She made no mention of Lord Grey Fitzroy, the duke’s younger brother.
“Oh?” said the vicar. “I thought his grace must be home already. Isn’t that the ducal standard flying from the ramparts?”
In order to see what he was talking about, it was necessary for Lady Susan to climb down the steps and stand in the courtyard. “That? That is not the ducal standard,” she trilled. “Unless I miss my guess, those are poor Harriet’s drawers!”
The vicar was sent away with scarcely a word of thanks. Lady Harriet’s drawers were restored to her in short order, and the company returned to the house.
That afternoon, the family gathered again on the front steps, and, as the duke’s carriage approached the house, manservants in livery lined the drive as far as the eye could see.

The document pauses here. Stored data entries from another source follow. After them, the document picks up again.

Definition resolveTableNameCI (stats : StatisticsManager) (table : string)
    : string :=
  match find table stats with
  | Some _ => table
  | None =>
      match find_key_ci (Str.to_lower table) stats with
      | Some key => key
      | None => table
      end
  end.

(** [m[k] = v] on a [std::map]: the value of a present key is replaced, a
    new key goes to its place in the order of the keys. *)
Fixpoint insert_or_assign {V : Type} (k : string) (v : V) (m : smap V)
    : smap V :=
  match m with
  | [] => [(k, v)]
  | (k', v') :: rest =>
      match String.compare k k' with
      | Lt => (k, v) :: m
      | Eq => (k, v) :: rest
      | Gt => (k', v') :: insert_or_assign k v rest
      end
  end.

Definition updateTableStats (stats : StatisticsManager) (table : string)
    (ts : TableStatistics) : StatisticsManager :=
  insert_or_assign table ts stats.

Definition HISTOGRAM_BUCKETS : nat := 10.

(** [buildHistogram] divides and compares [double]s.  The quotient
    [static_cast<double>(count) / size] and the comparison [a > b] are
    taken as they come, without any assumption on them. *)
Section Histogram.

Variable double : Type.
Variable quotient : Z -> Z -> double.
Variable greater : double -> double -> bool.

(** [freq[val]++] on a [std::map<std::string, size_t>] *)
Fixpoint increment (val : string) (freq : smap Z) : smap Z :=
  match freq with
  | [] => [(val, 1%Z)]
  | (k, n) :: rest =>
      match String.compare val k with
      | Lt => (val, 1%Z) :: freq
      | Eq => (k, (n + 1)%Z) :: rest
      | Gt => (k, n) :: increment val rest
      end
  end.

Definition count_values (values : list string) : smap Z :=
  fold_left (fun freq val => increment val freq) values [].

(** [std::sort] with the comparator [a.second > b.second], as the insertion
    sort of short ranges. *)
Fixpoint insert_bucket (b : string * double) (l : list (string * double))
    : list (string * double) :=
  match l with
  | [] => [b]
  | x :: rest =>
      if greater (snd x) (snd b) then x :: insert_bucket b rest else b :: l
  end.

Fixpoint sort_buckets (l : list (string * double))
    : list (string * double) :=
  match l with
  | [] => []
  | b :: rest => insert_bucket b (sort_buckets rest)
  end.
(** X3: the descriptor list is looked at only between
    [msi_lock_descs] and [msi_unlock_descs], and the lock is released
    before anything else happens: a failed set-up ends the call before
    the lock is taken, otherwise the log starts with set-up, lock, look,
    unlock, and what follows is the allocation, for [irq_count]
    converted to [int], and its error line. *)
Theorem cdx_msi_domain_alloc_irqs_locking (m : msi_core) (irq_count : Z) :
  let log := snd (cdx_msi_domain_alloc_irqs m irq_count) in
  (msi_setup_device_data m <> 0 ->
   log = [msi_setup_device_data_call] /\
   fst (cdx_msi_domain_alloc_irqs m irq_count) = msi_setup_device_data m) /\
  (msi_setup_device_data m = 0 ->
   exists rest,
     log = [msi_setup_device_data_call; msi_lock_descs;
            msi_first_desc_call; msi_unlock_descs] ++ rest /\
     forall c, c ∈ rest ->
       c = msi_domain_alloc_irqs_call (s32 irq_count) \/
       c = dev_err "Failed to allocate IRQs").
Proof.
  cbv zeta. rewrite cdx_msi_domain_alloc_irqs_cases. cbv zeta. split.
  - intros Hs. apply Z.eqb_neq in Hs. rewrite Hs. split; reflexivity.
  - intros Hs. rewrite Hs. change (0 =? 0) with true. cbv iota.
    destruct (msi_descs m) as [| d0 ds]; cbn [snd].
    + eexists. split; [reflexivity |]. intros c Hin.
      apply elem_of_cons in Hin as [-> | Hin]; [tauto |].
      destruct (msi_domain_alloc_irqs m (s32 irq_count) =? 0).
      * by apply elem_of_nil in Hin.
      * apply elem_of_cons in Hin as [-> | Hin]; [tauto |].
        by apply elem_of_nil in Hin.
    + exists []. split; [rewrite app_nil_r; reflexivity |].
      intros c Hin. by apply elem_of_nil in Hin.
Qed.

(** X4: enabling and disabling MSI each send one CDX_DEV_MSI_ENABLE
    request to the device's own bus and device number; enable hands the
    controller's status back unchanged, disable hands back nothing, and
    both log one error line exactly when the status is not 0. *)
Theorem cdx_msi_enable_disable (d : cdx_device) :
  let ask b := dev_configure_call (bus_num d) (dev_num d)
                                  (CDX_DEV_MSI_ENABLE b) in
  let status b := dev_configure (cdx d) (bus_num d) (dev_num d)
                                (CDX_DEV_MSI_ENABLE b) in
  cdx_enable_msi d
  = (status true,
     if status true =? 0 then [ask true]
     else [ask true; dev_err "MSI enable failed"]) /\
  cdx_disable_msi d
  = (tt,
     if status false =? 0 then [ask false]
     else [ask false; dev_err "MSI disable failed"]).
Proof.
  cbv zeta. unfold cdx_enable_msi, cdx_disable_msi.
  unfold extern, bind, when, emit, pure.
  split; destruct (_ =? 0); reflexivity.
Qed.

Nicholas stood with Lady Anne and her daughters, eager to see the two boys reunited with their mother. Emma need never know that he was responsible for her happiness. Indeed, it was better for everyone concerned if Nicholas’s interference remained a secret.
The carriage came to a stop. Amid cheers and applause from the servants, the two boys jumped out. Lord Grey Fitzroy, the younger of the two, ran at once up the steps of polished stone and threw his arms around his mother’s waist. Tall for his age, he was sturdily built with a wing of dark red hair falling over one eye. Emma’s eyes filled with tears as she embraced him. All fear and anxiety seemed to leave her. She looked radiant.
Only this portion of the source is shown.